Slide #5:  FLAIR axial image of the same pt in April 2012.  He was on Tysabri at the time.  Tysabri is a humanized monoclonal antibody directed against the cellular adhesion molecule alpha4-integrin. This reduces egress of lymphocytes into the CNS reducing inflammation associated with MS plaques.  Notice the lack of a right frontal lobe lesion.

Slide #6:  October head CT with new weakness and dysarthria.  This scan is 6 wks prior to the brain MRI in Slide #1.  Tysabri was d/c’d at this time as clinically it was ineffective.  Plasmapheresis (PLEX) was not performed as the head CT was read out as MS with a new right frontal plaque.

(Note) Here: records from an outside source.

(** [save] compacts the document it saves. *)
Definition am_snapshot (self : AutomergeChannel) (channel : string) :
    option Bytes * AutomergeChannel :=
  match self !! channel with
  | None => (None, self)
  | Some slot =>
      let '(bytes, d) := save slot.(doc) in
      (Some bytes, <[channel := mk_DocSlot d slot.(next_offset)]> self)
  end.

Definition am_on_subscribe (channel : string) : io AutomergeChannel ChannelError ChannelCursor :=
  doc_on_subscribe AutoCommit_new channel.

(** The entry is made first, whatever the bytes are. *)
Definition am_on_publish (channel : string) (data : Bytes) :
    io AutomergeChannel ChannelError Publication := λ docs,
  if decide (channel = "") then (Err (InvalidChannel channel), docs) else
  let '(slot, docs) := slot_entry AutoCommit_new channel docs in
  match load_incremental data slot.(doc) with
  | (Err e, d) =>
      (Err (rejected "automerge" channel e),
       <[channel := mk_DocSlot d slot.(next_offset)]> docs)
  | (Ok _, d) =>
      let '(offset, slot) := fetch_add slot d in
      (Ok (mk_Publication channel offset data), <[channel := slot]> docs)
  end.

Definition am_kind {W} (l : lens W AutomergeChannel) : ChannelKind W := {|
  kind_name := "crdt-automerge";
  on_subscribe channel := io_zoom l (am_on_subscribe channel);
  on_unsubscribe _channel := io_ret ();
  on_publish channel data := io_zoom l (am_on_publish channel data);
  replay_since := default_replay_since;
|}.
End automerge.

(** ** What the two kinds have in common *)

Definition the_slot {D} (fresh : D) (docs : gmap string (DocSlot D)) (channel : string) :
    DocSlot D := (slot_entry fresh channel docs).1.

(** The documents of the other channels. *)
Definition others_kept {D} (channel : string) (docs docs' : gmap string (DocSlot D)) : Prop :=
  ∀ ch, ch ≠ channel → docs' !! ch = docs !! ch.

(** [merge data d] tries to apply an update: whether it was accepted, and the
    document afterwards.  An accepted update takes the next offset; a refused one
    takes none. *)
Class DocKind {D} (fresh : D) (merge : Bytes → D → bool * D)
    (k : ChannelKind (gmap string (DocSlot D))) : Prop := {
  dk_subscribe channel docs : channel ≠ "" →
    on_subscribe k channel docs
    = (Ok (mk_ChannelCursor 1 (u64_saturating_sub (the_slot fresh docs channel).(next_offset) 1)),
       <[channel := the_slot fresh docs channel]> docs);
  dk_subscribe_empty docs : on_subscribe k "" docs = (Err (InvalidChannel ""), docs);
  dk_unsubscribe channel docs : on_unsubscribe k channel docs = (Ok (), docs);
  dk_publish_empty data docs : on_publish k "" data docs = (Err (InvalidChannel ""), docs);
  dk_publish_ok channel data docs d : channel ≠ "" →
    merge data (the_slot fresh docs channel).(doc) = (true, d) →
    on_publish k channel data docs
    = (Ok (mk_Publication channel (the_slot fresh docs channel).(next_offset) data),
       <[channel := (fetch_add (the_slot fresh docs channel) d).2]> docs);
  dk_publish_refused channel data docs d : channel ≠ "" →
    merge data (the_slot fresh docs channel).(doc) = (false, d) →
    ∃ reason docs', on_publish k channel data docs = (Err (RejectedPublication reason), docs') ∧
      the_slot fresh docs' channel
      = mk_DocSlot d (the_slot fresh docs channel).(next_offset) ∧
      (is_Some (docs !! channel) → is_Some (docs' !! channel)) ∧
      others_kept channel docs docs';
}.

Lemma the_slot_insert {D} (fresh : D) docs ch s ch' :
  the_slot fresh (<[ch := s]> docs) ch' = if decide (ch = ch') then s else the_slot fresh docs ch'.
Proof.
  unfold the_slot, slot_entry; simpl. case_decide as H.
  - subst. by rewrite lookup_insert_eq.
  - by rewrite lookup_insert_ne.
Qed.

Lemma the_slot_others {D} (fresh : D) ch docs docs' ch' :
  others_kept ch docs docs' → ch' ≠ ch → the_slot fresh docs' ch' = the_slot fresh docs ch'.
Proof. intros H Hne. unfold the_slot, slot_entry; simpl. by rewrite H. Qed.

Lemma others_kept_insert {D} ch (s : DocSlot D) docs : others_kept ch docs (<[ch := s]> docs).
Proof. intros ch' H. by rewrite lookup_insert_ne. Qed.

(** ** Sequences of calls *)

Inductive doc_op : Type :=
| DSubscribe (channel : string)
| DUnsubscribe (channel : string)
| DPublish (channel : string) (data : Bytes).

(** The answers given to the publishers, in order. *)
Definition answers : Type := list (string * result ChannelError Publication).

Section runs.
Context {D : Type}.
Implicit Types (docs : gmap string (DocSlot D)) (k : ChannelKind (gmap string (DocSlot D))).

Definition doc_step k (op : doc_op) (s : gmap string (DocSlot D) * answers) :
    gmap string (DocSlot D) * answers :=
  let '(docs, log) := s in
  match op with
  | DSubscribe ch => ((on_subscribe k ch docs).2, log)
  | DUnsubscribe ch => ((on_unsubscribe k ch docs).2, log)
  | DPublish ch data =>
      let '(r, docs) := on_publish k ch data docs in (docs, log ++ [(ch, r)])
  end.

Definition doc_run k (ops : list doc_op) : gmap string (DocSlot D) * answers :=
  foldl (λ s op, doc_step k op s) (∅, []) ops.

Definition accepted_on (ch : string) (a : string * result ChannelError Publication) :
    option Publication :=
  if decide (a.1 = ch) then match a.2 with Ok p => Some p | Err _ => None end else None.

Definition accepted (ch : string) (log : answers) : list Publication := omap (accepted_on ch) log.

Definition refused (ch : string) (log : answers) : Prop := ∃ e, (ch, Err e) ∈ log.

(** A subscriber's copy: the broadcast updates applied to a fresh document. *)
Definition replica (fresh : D) (merge : Bytes → D → bool * D) (ps : list Publication) : D :=
  foldl (λ d p, (merge p.(publ_data) d).2) fresh ps.

(** What holds of a channel after a run. *)
Record tracked (fresh : D) (merge : Bytes → D → bool * D) docs (log : answers) (ch : string) :
    Prop := {
  tr_offsets : publ_offset <$> accepted ch log
    = (λ i, i mod u64_modulus)%N <$> seqN_from 0 (length (accepted ch log));
  tr_channel : Forall (λ p, p.(publ_channel) = ch) (accepted ch log);
  tr_next : (the_slot fresh docs ch).(next_offset)
    = (N.of_nat (length (accepted ch log)) mod u64_modulus)%N;
  tr_present : accepted ch log ≠ [] → is_Some (docs !! ch);
  tr_doc : ¬ refused ch log →
    (the_slot fresh docs ch).(doc) = replica fresh merge (accepted ch log);
}.

Lemma tracked_docs fresh merge docs docs' log ch :
  tracked fresh merge docs log ch → the_slot fresh docs' ch = the_slot fresh docs ch →
  (is_Some (docs !! ch) → is_Some (docs' !! ch)) → tracked fresh merge docs' log ch.
Proof. intros [H1 H2 H3 H4 H5] Hs Hp. split; rewrite ?Hs; auto. Qed.

Lemma accepted_snoc ch log a :
  accepted ch (log ++ [a]) = accepted ch log ++ option_list (accepted_on ch a).
Proof.
  unfold accepted. by rewrite omap_app.
Qed.

(** An answer that accepts nothing on the channel. *)
Lemma tracked_log fresh merge docs log ch a :
  tracked fresh merge docs log ch → accepted_on ch a = None →
  tracked fresh merge docs (log ++ [a]) ch.
Proof.
  intros [H1 H2 H3 H4 H5] Ha.
  assert (Hacc : accepted ch (log ++ [a]) = accepted ch log)
    by (rewrite accepted_snoc, Ha; apply app_nil_r).
  split; rewrite ?Hacc; auto. intros Hr. apply H5. intros [e He]. apply Hr. exists e.
  apply elem_of_app. by left.
Qed.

Not bx proven, but this is likely a combination of PML/IRIS (immune reconstitution inflammatory syndrome) at this time point and considering the tx hx or lack thereof. 

Here is a 2 article review that discusses HIV pt’s and PML with a short segment on the topic of PML in tx’d MS pt’s.  By imaging PML and IRIS are indistinguishable, but the time line usu helps (IRIS occurs ~2-3 wks after d/c of natalizumab with PLEX tx or 2-3 mo’s without tx as the drug clears from the pt’s blood stream).  PML will usu occur 2-3 yrs after being tx’d with natalizumab (70% of the population carries the JC virus suppressed by an intact immune system).  In addition, IRIS usually will enhance and PML usu doesn’t enhance or minimally so along the periphery.  There is overlap in their enhancement characteristics and they can coexist simultaneously.  Read the first article by clicking here.

MS pt’s with PML often respond to PLEX therapy.  IRIS can respond to high dose steroids.  It is important to tx IRIS quickly as the rebound immune response can be fatal.  This article mentions that MR spectroscopy may be helpful to distinguish between the two.